Siria, Irak y el Líbano, formados a partir del desmembramiento del imperio turco por Francia y Gran Bretaña después de la Primera Guerra Mundial, heredaron la pluralidad de tribus y religiones en esa área de Oriente Próximo.

Cuando los británicos y los franceses fueron expulsados, tras la Segunda Guerra Mundial, los sucesivos gobernantes locales erigieron regímenes, en absoluto democráticos, pero laicos y nacionales. Siria e Irak se basaron en el partido Baaz, fundado por un cristiano oriental, cuya ideología era panarabista, laica y socialista. Algunos de esos Estados hasta se convirtieron en participantes en la política internacional debido a sus alianzas con EEUU o la URSS y a su producción de petróleo.

Sin embargo, el resurgir del islam como factor político a partir de los años 70, el fracaso de esos regímenes y la injerencia extranjera han conducido a su desplome y su reemplazo por gobiernos fundamentalistas.

En Siria, a los episodios de matanzas y deportaciones que ya conocemos, se ha unido en los últimos días una limpieza étnica realizada en Damasco contra los alauitas. Muchas familias asentadas desde generaciones en un barrio de la capital lo están abandonando debido a las amenazas de muerte proferidas por los nuevos amos del torturado país, que son los que tienen las armas y la legitimidad.

¿Cuál es la finalidad de estas deportaciones, aparte de adulterar las elecciones anunciadas por el gobierno? La excusa puede ser el destierro de la capital de los grupos que más apoyaron a la dictadura de los Assad, como castigo, pero no es suficiente.

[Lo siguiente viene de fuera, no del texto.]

(** The identifiers drawn until one is free; [None]: not yet. *)
Fixpoint generate_identifier (random : list N) (cs : gmap N SseClientRegistration) : option ClientIdentifier :=
  match random with
  | [] => None
  | candidate :: random =>
    if decide (is_Some (cs !! candidate)) then generate_identifier random cs else Some candidate
  end.

(** ** [HashMap::retain] over the clients

    Every closure first upgrades the mailbox and drops the registration when
    that fails; otherwise it works on the locked mailbox state, and drops the
    registration, or keeps it changed together with the new mailbox state and
    whether the mailbox is to be notified. *)

Record Retained := MkRetained {
  rt_clients : gmap N SseClientRegistration;
  rt_connections : Connections;
  rt_cancellations : list TokenId;
  rt_readiness : list MailboxId
}.

Definition Visit : Type :=
  SseClientRegistration → SseMailboxState → option (option (SseClientRegistration * SseMailboxState * bool)).

Definition retain_drop (p : N * SseClientRegistration) (rt : Retained) : Retained :=
  MkRetained (delete p.1 (rt_clients rt)) (rt_connections rt) (rt_cancellations rt ++ [cl_disconnect p.2])
    (rt_readiness rt).

Definition retain_step (visit : Visit) (rt : Retained) (p : N * SseClientRegistration) : option Retained :=
  match upgrade (cl_mailbox p.2) (rt_connections rt) with
  | None => Some (retain_drop p rt)
  | Some b =>
    kept ← visit p.2 (sm_state b);
    Some match kept with
         | None => retain_drop p rt
         | Some (c, s, ready) =>
           MkRetained (<[p.1 := c]> (rt_clients rt))
             (store_mailbox (cl_mailbox p.2) (set_state s b) (rt_connections rt)) (rt_cancellations rt)
             (if (ready : bool) then rt_readiness rt ++ [cl_mailbox p.2] else rt_readiness rt)
         end
  end.

(** The iteration order of a [HashMap] is unspecified: [order] lists its entries. *)
Definition retain_in (order : list (N * SseClientRegistration)) (visit : Visit)
    (cs : gmap N SseClientRegistration) (cx : Connections) : option Retained :=
  fold_m (retain_step visit) (MkRetained cs cx [] []) order.

Definition visit_live : Visit := λ (c : SseClientRegistration) (s : SseMailboxState), Some (Some (c, s, false)).
Definition demo_registry : SseClientRegistryState := SseClientRegistry_new 7 Live 5.
Definition demo_connections : Connections := MkConnections {[1 := SseMailbox_new]} ∅.
Definition demo_registered : SseClientRegistryState * Connections :=
  match register_with_in bytes_text [] 5 1 9 [42] demo_registry demo_connections with
  | Some (rg, cx, _) => (rg, cx)
  | None => (demo_registry, demo_connections)
  end.
Definition demo_completed : SseClientRegistryState * Connections :=
  (complete_delta 42 (Replace 6 false) demo_registered.1 demo_registered.2).1.
Definition demo_world : ClientWorld := MkClientWorld {[0 := demo_completed.1]} demo_completed.2.

Lemma demo_world_reachable : client_reachable bytes_text demo_world.
Proof.
  eapply rtc_l. { apply (step_new_registry _ _ 0 7 Live 5); [done|]. intros a' rg Ha. simpl in Ha. by rewrite lookup_empty in Ha. }
  eapply rtc_l. { apply (step_connect _ _ 1); [done|]. intros a rg i c Ha Hi. simpl in Ha.
    apply lookup_insert_Some in Ha as [[_ <-]|[_ Ha]]; [|by rewrite lookup_empty in Ha].
    simpl in Hi. by rewrite lookup_empty in Hi. }
  eapply rtc_l.
  { eapply (step_register _ _ 0 demo_registry [] 5 1 SseMailbox_new 9 [42] demo_registered.1 demo_registered.2);
      [done|done|done| |by vm_compute]. split; [|done]. intros i c Hi. simpl in Hi. by rewrite lookup_empty in Hi. }
  assert (demo_world = set_registry 0 demo_completed.1 demo_completed.2
    (MkClientWorld {[0 := demo_registered.1]} demo_registered.2)) as -> by done.
  eapply rtc_l; [|apply rtc_refl].
  eapply (step_complete _ _ 0 demo_registered.1 42 (Replace 6 false) demo_completed.1 demo_completed.2);
    [done|by vm_compute].
Qed.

Háfez (1971-2000) y su hijo Bachar (2000-2024) no necesitaron arrasar la diversidad de Siria (salvo a los kurdos) para controlar a la población y ser una potencia media que preocupaba e interesaba a sus vecinos y a Moscú y Washington. Sin duda, su unión al “eje de la resistencia” formado por Irán fue lo que selló el fin de la dinastía Asad, más que la cesión de una base naval en el puerto de Tartus a la URSS en 1971 y que aún mantiene Rusia. En Azerbaiyán sobrevive otra dinastía republicana, la Alíyev, nacida en los últimos años de la URSS, pero vende gas natural a Europa e Israel, lo que sin duda influye en su supervivencia.

El objetivo principal de los desplazamientos de población, impulsados por la fuerza y las matanzas, sólo puede ser la constitución de regiones étnica y religiosamente homogéneas, que permitan una división de facto de Siria, que tiene 185.000 kilómetros cuadrados de extensión. Turquía controlaría el norte del país, despejado ya de kurdos; Israel ampliaría su dominio de los altos del Golán; los alauitas y cristianos se concentrarían en la pequeña zona costera y otras regiones periféricas; y el resto estaría bajo el gobierno directo de Ahmed al-Shara o de su movimiento armado.

Es decir, se reproduciría la misma fragmentación que ya sufren Irak, convertido en república federal, en la que el Kurdistán tiene su gobierno y su presidente, y el Líbano, donde Hezbolláh es una fuerza al margen del Estado.

Basta mirar un mapa para comprobar que, entre Israel, Arabia Saudí, Turquía e Irán (los tres primeros, aliados de Estados Unidos y pro-occidentales), no queda ningún país capaz de levantar un ejército o desarrollar una política exterior soberana.